Il rit doucement pour détendre légèrement l’atmosphère avant de reprendre un peu plus sérieux.

— Tu sais, c’est pour cela qu’il faut se préparer à tout et surtout, profiter de tout. Tu ne peux pas passer ta vie à regretter tes choix passés, ce qui est fait est fait et celui qui changera le passé n’est pas né.

Il sourit de façon sincère et amicale, souhaitant réellement le mettre en confiance et chasser cette ombre morne sur le visage du jeune Mortimer. Puis, il prit un air plus sérieux, presque sévère, toujours en le regardant droit dans les yeux.

— D’ailleurs, j’espère franchement pour toi que tu l’as revue. Elle a l’air douce et gentille, je suis sûr que ça fonctionnerait très bien entre vous. Qui sait, je pourrais te faire tout beau le jour où tu te marieras !

Il rit plus franchement avant de regarder le verre vide de Percy.

— D’ailleurs, quand je te dis de bien profiter de chaque instant, ne pense pas à picoler encore plus ! Tu as déjà eu du mal à finir ce qu’il y avait dans ton verre, c’est pas pour te resservir et finir à quatre pattes par terrer entre de vomir tes entrailles ! Non, non, sois raisonnable, s’il te plaît. Et puis, on est pas chez n’importe qui non plus.

Il jeta un regard aussi ironique que profondément ennuyé par ce buffet à l’hôte de la soirée qui était occupé à discuter avec Fergus et Saul. Il soupira doucement et reporta son attention sur Percy avec un air plus sérieux.

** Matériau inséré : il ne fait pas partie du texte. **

(** X7.  Every candidate that [generateSelectionThumbnails] returns, on
    whatever path through the function, names a file that is in the
    thumbnail directory when the call returns, under the name
    [selection_<index>_thumb_<name>.jpg] that its [filename], [path] and
    [url] fields all spell out; and the call neither removes nor rewrites
    any file that was there before. *)
Theorem generateSelectionThumbnails_on_disk :
  forall (E : Thumb.env) (thumbnailDir videoPath filename : string)
         (count : Z) (w : Thumb.world),
    let out := Thumb.generateSelectionThumbnails E thumbnailDir videoPath
                 filename count w in
    (forall c, In c (fst out) ->
               Thumb.pathExists (snd out) (Thumb.c_path c) = true
               /\ Thumb.c_filename c = Thumb.selection_name (Thumb.c_index c) filename
               /\ Thumb.c_path c = Path.join thumbnailDir (Thumb.c_filename c)
               /\ Thumb.c_url c = "/thumbnails/" ++ Thumb.c_filename c)
    /\ (forall p content, Thumb.files w !! p = Some content ->
                          Thumb.files (snd out) !! p = Some content).
Proof.
  intros E thumbnailDir videoPath filename count w out. subst out.
  unfold Thumb.generateSelectionThumbnails, Thumb.generateFallbackThumbnails.
  assert (Hnone : forall c : Thumb.candidate, In c [] -> 
             Thumb.pathExists w (Thumb.c_path c) = true
             /\ Thumb.c_filename c = Thumb.selection_name (Thumb.c_index c) filename
             /\ Thumb.c_path c = Path.join thumbnailDir (Thumb.c_filename c)
             /\ Thumb.c_url c = "/thumbnails/" ++ Thumb.c_filename c)
    by (intros c []).
  assert (Hfall : forall n,
    let out := Thumb.fallback_loop E thumbnailDir videoPath filename 0
                 (firstn n Thumb.fallbackTimes) [] w in
    (forall c, In c (fst out) ->
               Thumb.pathExists (snd out) (Thumb.c_path c) = true
               /\ Thumb.c_filename c = Thumb.selection_name (Thumb.c_index c) filename
               /\ Thumb.c_path c = Path.join thumbnailDir (Thumb.c_filename c)
               /\ Thumb.c_url c = "/thumbnails/" ++ Thumb.c_filename c)
    /\ (forall p content, Thumb.files w !! p = Some content ->
                          Thumb.files (snd out) !! p = Some content)).
  { intros n out.
    destruct (fallback_loop_files E thumbnailDir videoPath filename
                (firstn n Thumb.fallbackTimes) 0 [] w) as (Hk & more & H1 & H2 & H3).
    fold out in Hk, H1, H3. split; [|exact Hk].
    intros c Hc. rewrite H1 in Hc. simpl in Hc. split; [now apply H3|].
    apply (sublist_In _ _ _ H2), in_map_iff in Hc as ([i tm] & <- & _).
    repeat split. }
  destruct (Thumb.ffmpeg E); cbn [negb]; [|split; [exact Hnone|auto]].
  destruct (Thumb.video_exists E videoPath); cbn [negb]; [|split; [exact Hnone|auto]].
  destruct (Thumb.getVideoDuration E videoPath =? 0); [apply Hfall|].
  destruct (count + 1 =? 0); [split; [exact Hnone|auto]|].
  destruct (_ <=? 0); [apply Hfall|].
  match goal with
  | |- context [Thumb.selection_loop E thumbnailDir videoPath filename ?fi ?ix [] w] =>
      destruct (selection_loop_spec E thumbnailDir videoPath filename fi ix [] w)
        as (Hk & more & H1 & H2 & H3)
  end.
  split; [|exact Hk].
  intros c Hc. rewrite H1 in Hc. simpl in Hc. split; [now apply H3|].
  apply (sublist_In _ _ _ H2), in_map_iff in Hc as (i & <- & _).
  repeat split.
Qed.

(** ** Selection thumbnails of a video of known length *)

Lemma attempt_succeeds E videoPath thumbnailPath timemark w :
  Thumb.ffmpeg E = true ->
  (forall j, exists content, Thumb.run E j = Thumb.Ended (Some content)) ->
  fst (Thumb.attempt E videoPath thumbnailPath timemark w) = JS.Resolved true.
Proof.
  intros Hf Hrun. unfold Thumb.attempt, Thumb.generateSingleThumbnail, Thumb.spawn.
  destruct (Thumb.pathExists w thumbnailPath) eqn:Hex; [reflexivity|].
  rewrite Hf. cbn [negb].
  destruct (Hrun (Thumb.Frame videoPath timemark 240 180 thumbnailPath))
    as [content ->].
  cbn [fst snd Thumb.leave Thumb.output_of]. f_equal.
  apply pathExists_true. cbn [Thumb.writeFile Thumb.files].
  rewrite lookup_insert_eq. eauto.
Qed.

Lemma selection_loop_all E thumbnailDir videoPath filename finalInterval indices :
  Thumb.ffmpeg E = true ->
  (forall j, exists content, Thumb.run E j = Thumb.Ended (Some content)) ->
  forall thumbnails w,
    fst (Thumb.selection_loop E thumbnailDir videoPath filename finalInterval
           indices thumbnails w)
    = (thumbnails ++
       List.map
         (fun i => Thumb.mk_candidate thumbnailDir i (finalInterval * i)
                     (Thumb.formatTime (finalInterval * i)) filename)
         indices)%list.
Proof.
  intros Hf Hrun. induction indices as [|i rest IH]; intros thumbnails w.
  - simpl. now rewrite app_nil_r.
  - cbn [Thumb.selection_loop List.map].
    pose proof (attempt_succeeds E videoPath
      (Path.join thumbnailDir (Thumb.selection_name i filename))
      (Thumb.formatTime (finalInterval * i)) w Hf Hrun) as Ha.
    destruct (Thumb.attempt E videoPath _ _ w) as [r w'].
    cbn [fst] in Ha. subst r. rewrite IH, <- app_assoc. reflexivity.
Qed.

— Je sais que ça fait peur de passer près de la mort. Surtout après une expérience comme celle-ci. Mais il faut prendre du recul et essayer de ne pas ressasser tout le temps. Sinon, t’en sors pas et ça te détruit. Fais-moi le plaisir de sortir un peu plus de ta bulle, Percy. Va voir ta Indianna, apprends à mieux la connaître même si je dois saluer ton audace pour ce baiser.

Il sourit doucement toujours avec douceur et un côté paternel. Quelque part, le voir épanoui lui ferait sûrement du bien. Chacun ressortait du traumatisme de la Tour différemment et Gerald prenait bien sur lui pour ne pas trop s’empoisonner l’esprit à s’imaginer les vampires débarquer sur Londres, se doutant que les forces militaires n’avaient pas de quoi se défendre contre les créatures de la nuit.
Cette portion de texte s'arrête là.